• **Problem statement**:
Reading the records beneath this task, work out how many lines contain the word "forks" and reply with only that number.

Given entries: Begin

Lemma add_diff_restrict ctx S ids :
  foldl (λ m id, match ctx !! id with Some ev => or_insert id ev m | None => m end) (restrict ctx S) ids
  = restrict ctx (list_to_set ids ∪ S).
Proof.
  revert S. induction ids as [|id ids IH]; intros S; simpl; [by rewrite (left_id_L ∅ (∪))|].
  destruct (ctx !! id) as [ev|] eqn:E.
  - rewrite (or_insert_restrict _ _ _ _ E), IH. f_equal. set_solver.
  - rewrite IH. apply restrict_ext. intros x Hx. apply not_elem_of_dom in E. set_solver.
Qed.

Lemma derive_keys_elem `{Ho : HashOrder} (cf : event_map) k :
  k ∈ derive_all_conflicted_keys cf ↔ ∃ id ev, cf !! id = Some ev ∧ k = event_key ev (default "" (state_key ev)).
Proof.
  unfold derive_all_conflicted_keys. rewrite elem_of_list_to_set, list_elem_of_fmap. split.
  - intros (ev & -> & [id Hid]%elem_of_hm_values). by exists id, ev.
  - intros (id & ev & Hid & ->). exists ev. split; [done|]. apply elem_of_hm_values. by exists id.
Qed.
End restrict.

(** ** What the forks disagree on *)

Section forks.
Context {Id C : Type} `{EventId Id} `{EventContent C}.
Abbreviation event := (LeanEvent Id C).
Abbreviation event_map := (gmap Id event).
Abbreviation key := (string * string)%type.
Abbreviation shared_state := (gmap key Id).
Implicit Types (ctx : event_map) (maps : list shared_state) (version : StateResVersion).

Definition agreed maps (k : key) (id : Id) : Prop := ∀ m, m ∈ maps → m !! k = Some id.
Definition contested maps (id : Id) : Prop := ∃ k m, m ∈ maps ∧ m !! k = Some id ∧ ¬ agreed maps k id.

(** [x] lies on a citation path from one of [P] down to one of [P]. *)
Definition on_path ctx (P : Id → Prop) (x : Id) : Prop :=
  x ∈ dom ctx ∧ (∃ c, P c ∧ rtc (auth_of ctx) c x) ∧ ∃ b, P b ∧ b ∈ dom ctx ∧ rtc (auth_of ctx) x b.

(** [x] is in the auth chain of the state [m]. *)
Definition in_chain ctx (m : shared_state) (x : Id) : Prop :=
  x ∈ dom ctx ∧ ∃ k id, m !! k = Some id ∧ tc (auth_of ctx) id x.

(** [x] is in some but not all of the auth chains, and not an agreed event. *)
Definition in_difference maps ctx (x : Id) : Prop :=
  ¬ (∃ k, agreed maps k x) ∧ (∃ m, m ∈ maps ∧ in_chain ctx m x) ∧ ¬ (∀ m, m ∈ maps → in_chain ctx m x).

Given entries: End

• **Response below**:
2